To gain confidence in the migration, the team built a validation layer that dual-read from both the ClickHouse/Redis cluster and ScyllaDB simultaneously. They compared values between the two systems, piping agreements, and differences into Prometheus. “We logged differences to help us dive into data inconsistencies and really debug where things were going,” Brendan explained.
Once they hit roughly 99.99% agreeability between the two systems, they flipped the switch and started reading and writing to ScyllaDB.
“It was not exciting…until we looked at our latency graphs.”

Explaining the ScyllaDB vs Redis latency results, Brendan said: “We see about 4X less latency in reading from ScyllaDB for our attributes workload compared to Redis. We’re reading a fair amount of data from Redis, and ScyllaDB held up very well for this. Overall, our mean latencies coming out of ScyllaDB are about 500 microseconds, and our P90 latencies are about 1-2 milliseconds. That’s 4-8X better than what we were seeing in our in our Redis setup.”
“We see about 4X less latency in reading from ScyllaDB for our attributes workload compared to Redis. We’re reading a fair amount of data from Redis, and ScyllaDB held up very well for this.”

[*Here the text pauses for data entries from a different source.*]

Lemma block_writes b s rs s' :
  protocol_v3 s = true -> 0 <= db_height s -> execute_block_verified b s = (Ok rs, s') ->
  db_height s' = db_height s + 1 /\ db_height s' <= u64_max /\ length rs = length b /\
  writes_rel (s <| db_height := db_height s' |>) s'.
Proof.
  intros H3 H0. unfold execute_block_verified. rewrite bind_ledger. unfold checkL at 1.
  destruct (validate_next_protocol_block_admission s b) as [[]| |] eqn:Hadm; [|done..].
  assert (db_height s + 1 <= u64_max) as Hmax.
  { unfold validate_next_protocol_block_admission in Hadm. apply bind_Ok in Hadm as (h & Hh & _).
    apply ok_or_Ok, checked_add_Some in Hh. lia. }
  unfold bump_height. rewrite bind_modify, wrapping_add_small by lia. set (s1 := s <| db_height := _ |>).
  rewrite bind_ledger. unfold checkL. destruct (batch_sig_valid s1 b) as [valids|e|] eqn:Hv; [|done..].
  rewrite bind_ledger.
  destruct (run_verified_rel writes_rel (fun _ => True) writes_refl writes_trans) with (zip b valids) s1
    as [Hr Hs]; [intros t d; apply (writes_refl t)|intros; apply writes_commit|by apply Forall_forall|done|].
  destruct (run_verified (zip b valids) s1) as [[rs'|e|] s2] eqn:Hrun; cbn [snd] in Hr, Hs; [|done..].
  rewrite bind_read, bind_ledger.
  destruct (sweep_rel (db_height s2) writes_rel writes_refl writes_trans) with s2 as (n & Hn & Hw);
    [intros t q; apply (writes_refl t)|intros; apply writes_refunded|].
  pose proof (sweep_settings (db_height s2) s2) as Hs3.
  destruct (sweep_matured_bond_releases (db_height s2) s2) as [r s3]. cbn in Hn, Hw, Hs3. subst r.
  intros [= <- <-]. assert (db_height s3 = db_height s + 1) as Hh3.
  { transitivity (db_height s1); [|done]. unfold settings in *. simplify_eq. congruence. }
  split_and!; [done|lia| |rewrite Hh3; by eapply writes_trans].
  rewrite (run_verified_length _ _ _ _ Hrun), length_zip_with, (batch_sig_valid_length _ _ _ Hv). lia.
Qed.

(** ** What sealing writes *)

Definition entries_at (height : Z) (ops : list WalOp) : list WalEntry :=
  (fun op => mkWalEntry op height) <$> ops.

(** The records that close a block. *)
Definition closing_ops (s : StateDB) (block : Block) (transactions : list Transaction)
    (receipts : list TxReceipt) (root : Hash256) : list WalOp :=
  SetBlock (db_height s) block :: restart_artifacts transactions receipts s ++ [Checkpoint root].

Lemma append_ops_run ops s :
  db_wal_active s = true ->
  append_ops ops s = (Ok (), s <| db_wal := db_wal s ++ entries_at (db_height s) ops |>).
Proof.
  revert s. induction ops as [|op ops IH]; intros s Hw; cbn [append_ops].
  - rewrite app_nil_r. by destruct s.
  - rewrite bind_ledger. unfold append_op, modifyL. rewrite Hw, IH by done. cbn. by rewrite <- app_assoc.
Qed.

Lemma seal_block_run txs rs producer timestamp proof_hash s context blk receipts s' :
  db_wal_active s = true -> db_recovery_context s = Some context ->
  seal_block txs rs producer timestamp proof_hash s = (Ok (blk, receipts), s') ->
  exists root,
    compute_recovery_state_root s context = Ok root /\
    blk = block_new (seal_header s txs producer timestamp proof_hash root) (tx_hash <$> txs) /\
    seal_receipts (db_height s) (blk_hash blk) (from_leaves (tx_hash <$> txs)) 0 (zip txs rs) = Ok receipts /\
    s' = s <| db_history := record_block (db_height s) blk txs receipts (db_history s) |>
           <| db_wal := db_wal s ++ entries_at (db_height s) (closing_ops s blk txs receipts root) |>.
Proof.
  intros Hw Hc. unfold seal_block. rewrite bind_ledger. unfold compute_state_root. rewrite Hc.
  destruct (compute_recovery_state_root s context) as [root|e|] eqn:Hr; [|done..].
  rewrite !bind_read, bind_ledger. unfold pureL.
  set (block := block_new _ _). destruct (seal_receipts _ _ _ _ _) as [rcps|e|] eqn:Hrc; [|done..].
  rewrite bind_modify. set (s1 := s <| db_history := _ |>). rewrite bind_ledger.
  unfold append_op at 1, modifyL. change (db_wal_active s1) with (db_wal_active s). rewrite Hw.
  set (s2 := s1 <| db_wal := _ |>). rewrite bind_ledger. unfold persist_restart_artifacts.
  rewrite append_ops_run by done. rewrite bind_ledger. unfold append_op, modifyL.
  intros [= <- <- <-]. exists root. split_and!; [done..|].
  unfold closing_ops, s2, s1, entries_at. cbn. rewrite Hw, !fmap_app, <- !app_assoc. done.
Qed.

(** ** A sealed block of protocol 3 *)

Record sealed (txs : list Transaction) (proof_hash : Hash256) (s : StateDB) (blk : Block)
    (receipts : list TxReceipt) (s' : StateDB) (ws : list (Address * Account)) (root : Hash256)
    (context : RecoveryContext) : Prop := {
  sealed_context : db_recovery_context s = Some context;
  sealed_height : db_height s' = db_height s + 1;
  sealed_height_bound : db_height s' <= u64_max;
  sealed_length : length receipts = length txs;
  sealed_count : (length txs <= V3_MAX_TRANSACTIONS_PER_BLOCK)%nat;
  sealed_accounts : db_accounts s' = replay_accounts (db_accounts s) ws;
  sealed_sections : sections s' = sections s;
  sealed_settings : settings s' = settings (s <| db_height := db_height s' |> <| db_history := db_history s' |>);
  sealed_history : db_history s' = record_block (db_height s') blk txs receipts (db_history s);
  sealed_wal : db_wal s' = db_wal s ++ account_ops (db_height s') ws ++
                           entries_at (db_height s') (closing_ops s' blk txs receipts root);
  sealed_root : compute_recovery_state_root s' context = Ok root;
  sealed_receipts : forall i r, receipts !! i = Some r ->
    rcp_block_height r = db_height s' /\ rcp_index r = u32_of_nat i;
  sealed_hash : blk_hash blk = block_compute_hash (blk_header blk);
  sealed_hashes : blk_tx_hashes blk = tx_hash <$> txs;
  sealed_bh_height : bh_height (blk_header blk) = db_height s';
  sealed_bh_root : bh_state_root (blk_header blk) = root;
  sealed_bh_parent : bh_parent_hash (blk_header blk) =
    from_option blk_hash 0 (h_blocks (db_history s) !! db_height s);
  sealed_bh_proof : bh_proof_hash (blk_header blk) = proof_hash;
}.

Lemma seal_receipts_spec height block_hash tree i l receipts :
  seal_receipts height block_hash tree i l = Ok receipts ->
  length receipts = length l /\
  forall j r, receipts !! j = Some r -> rcp_block_height r = height /\ rcp_index r = u32_of_nat (i + j).
Proof.
  revert i receipts. induction l as [|[tx o] l IH]; intros i receipts Hs; cbn in Hs; repeat inv_ok1; subst.
  { by split. }
  destruct (IH _ _ ltac:(done)) as [Hl Hr]. split; [cbn; by rewrite Hl|]. intros [|j] r; cbn.
  - intros [= <-]. by rewrite Nat.add_0_r.
  - intros Hj. destruct (Hr j r Hj) as [-> ->]. split; [done|]. f_equal. lia.
Qed.

Lemma v3_context s :
  protocol_v3 s = true -> db_native_inference s = false -> exists context, db_recovery_context s = Some context.
Proof.
  unfold protocol_v3, active_protocol_version. intros H3 Hn. rewrite Hn in H3. cbn in H3.
  destruct (db_recovery_context s) as [c|]; [by exists c|done].
Qed.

Beyond the predictable low latencies, there are fewer alarms, and the team is no longer constantly tweaking the database. Most importantly for the growing business, they can easily scale out the cluster as needed as they bring on new customers and new workloads.
Next on the team’s TODO list:
- Switching from Leveled Compaction to an Incremental Compaction strategy, which offers better write amplification properties and is a good fit for cached reads.
- Using Workload Prioritization to ensure that heavy weekend batch jobs never impact real-time production reads.
- Moving additional tables off of Postgres and over to ScyllaDB.
Brendan summed up the project: “This migration has been a roaring success for our team, not just in terms of database performance, but also cost efficiency and scalability. It has greatly reduced the operational complexity of our infrastructure.”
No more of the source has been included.